*** Opening of SOURCE INFORMATION ***

(** What an evaluator returns: [string | EvaluateResult]. *)
Inductive Returned :=
  | Diagnostic (message : string)
  | Success (result : EvaluateResult).

(** An evaluator call: how it completes, and the state it leaves. *)
Definition Outcome : Type := Completion Returned * RouteState.

Definition Evaluator : Type := ParsedAction -> RouteLookup -> RouteState -> Outcome.

Variable EvaluateQuest : Evaluator.
Variable EvaluateQuestText : Evaluator.

Definition fail (message : string) (state : RouteState) : Outcome :=
  (Normal (Diagnostic message), state).

Definition succeed (a : Action) (state : RouteState) : Outcome :=
  (Normal (Success {| action := Some a; additionalSteps := None |}), state).

Definition throw (state : RouteState) : Outcome := (Throw TypeError, state).

(** A boss name found on [Object.prototype] gives a value that is truthy
    and not iterable: the loop over it throws before its first round. *)
Definition EvaluateKill (action : ParsedAction) (lookup : RouteLookup)
    (state : RouteState) : Outcome :=
  match action with
  | [_; bossName] =>
      match killWaypoints !! bossName with
      | Some waypointUnlocks =>
          let state :=
            set_implicitWaypoints
              (JsSet.add_all (implicitWaypoints state) waypointUnlocks) state in
          succeed (KillAction bossName) state
      | None =>
          if JsObject.is_prototype_member bossName then throw state
          else succeed (KillAction bossName) state
      end
  | _ => fail ERROR_INVALID_FORMAT state
  end.

Definition EvaluateArena (action : ParsedAction) (lookup : RouteLookup)
    (state : RouteState) : Outcome :=
  match action with
  | [_; value] => succeed (ArenaAction value) state
  | _ => fail ERROR_INVALID_FORMAT state
  end.
Lemma utf8_reference_range (ch : codepoint) :
  ch <= 0x10FFFF ->
  match RFC3629.utf8_reference ch with
  | Some bs => Forall (fun b => b < 256) bs
  | None => True
  end.
Proof.
  intros Hmax. unfold RFC3629.utf8_reference.
  assert (ch mod 64 < 64) by (apply N.mod_lt; lia).
  assert ((ch / 64) mod 64 < 64) by (apply N.mod_lt; lia).
  assert ((ch / 4096) mod 64 < 64) by (apply N.mod_lt; lia).
  destruct (N.leb_spec ch 0x7F).
  { repeat (apply Forall_cons; [lia|]); apply Forall_nil. }
  destruct (N.leb_spec ch 0x7FF).
  { assert (ch / 64 < 32) by (apply N.Div0.div_lt_upper_bound; lia).
    repeat (apply Forall_cons; [lia|]); apply Forall_nil. }
  destruct ((0xD800 <=? ch) && (ch <=? 0xDFFF)); [exact I|].
  destruct (N.leb_spec ch 0xFFFF).
  { assert (ch / 4096 < 16) by (apply N.Div0.div_lt_upper_bound; lia).
    repeat (apply Forall_cons; [lia|]); apply Forall_nil. }
  assert (ch / 262144 < 8) by (apply N.Div0.div_lt_upper_bound; lia).
  repeat (apply Forall_cons; [lia|]); apply Forall_nil.
Qed.

Lemma utf8_char_none (ch : codepoint) :
  utf8_char ch = None <-> is_surrogate ch = true.
Proof.
  unfold utf8_char, is_surrogate.
  destruct (N.ltb_spec ch 0x80).
  { split; [discriminate|].
    destruct (N.leb_spec 0xD800 ch); [lia|discriminate]. }
  destruct (N.ltb_spec ch 0x800).
  { split; [discriminate|].
    destruct (N.leb_spec 0xD800 ch); [lia|discriminate]. }
  destruct ((0xD800 <=? ch) && (ch <=? 0xDFFF)); [tauto|].
  destruct (ch <? 0x10000); split; discriminate.
Qed.

End Utf8.

Section Encode.
Local Open Scope N_scope.

Lemma byte_of_char (a : ascii) : Byte.to_N (byte_of_ascii a) = N_of_ascii a.
Proof.
  apply Byte.to_of_N. symmetry. apply byte_of_ascii_via_N.
Qed.

Lemma bytes_of_string_lit (s : string) : bytes_of_string s = lit s.
Proof.
  unfold bytes_of_string, lit, list_byte_of_string.
  rewrite map_map. apply map_ext. exact byte_of_char.
Qed.

(** ASCII text is its own encoding. *)
Lemma utf8_encode_ascii (s : str) (pos : nat) :
  Forall (fun ch => ch < 0x80) s -> utf8_encode pos s = Ok s.
Proof.
  intros H. revert pos.
  induction H as [|ch s Hch Hs IH]; intros pos; [reflexivity|].
  cbn [utf8_encode]. unfold utf8_char.
  apply N.ltb_lt in Hch. rewrite Hch, IH. reflexivity.
Qed.

(** The only exception of the encoder is the one for a surrogate. *)
Lemma utf8_encode_raise (s : str) (pos : nat) (e : exn) :
  utf8_encode pos s = Raise e ->
  exists (at_pos : nat) (ch : codepoint),
    e = UnicodeEncodeError at_pos ch /\ is_surrogate ch = true.
Proof.
  revert pos. induction s as [|ch s IH]; intros pos; cbn [utf8_encode].
  - discriminate.
  - destruct (utf8_char ch) as [b|] eqn:Hch.
    + destruct (utf8_encode (S pos) s) as [bs|e'] eqn:Hrest; [discriminate|].
      intros [= <-]. exact (IH (S pos) Hrest).
    + intros [= <-]. exists pos, ch. split; [reflexivity|].
      apply utf8_char_none. exact Hch.
Qed.

(** A string can be encoded exactly when it holds no surrogate. *)
Lemma utf8_encode_ok (s : str) (pos : nat) :
  (exists bs, utf8_encode pos s = Ok bs) <->
  Forall (fun ch => is_surrogate ch = false) s.
Proof.
  revert pos. induction s as [|ch s IH]; intros pos; cbn [utf8_encode].
  - split; [constructor | eexists; reflexivity].
  - destruct (utf8_char ch) as [b|] eqn:Hch.
    + assert (Hns : is_surrogate ch = false).
      { destruct (is_surrogate ch) eqn:Hsur; [|reflexivity].
        apply utf8_char_none in Hsur. congruence. }
      split.
      * intros [bs Hbs]. constructor; [exact Hns|].
        apply (IH (S pos)).
        destruct (utf8_encode (S pos) s) as [bs'|e];
          [eexists; reflexivity|discriminate].
      * intros H. inversion H as [|? ? _ Hs]; subst.
        apply (IH (S pos)) in Hs. destruct Hs as [bs' Hbs'].
        rewrite Hbs'. eexists; reflexivity.
    + apply utf8_char_none in Hch. split.
      * intros [bs Hbs]. discriminate.
      * intros H. inversion H; subst. congruence.
Qed.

*** Close of SOURCE INFORMATION ***

## DESCRIPTION OF THE TASK
What you return should be exactly the lines above, starting at the one with "apply (IH (S pos))." and ending at the one with "apply (IH (S pos)) in", and nothing else.

## TASK SOLUTION
        apply (IH (S pos)).
        destruct (utf8_encode (S pos) s) as [bs'|e];
          [eexists; reflexivity|discriminate].
      * intros H. inversion H as [|? ? _ Hs]; subst.
        apply (IH (S pos)) in Hs. destruct Hs as [bs' Hbs'].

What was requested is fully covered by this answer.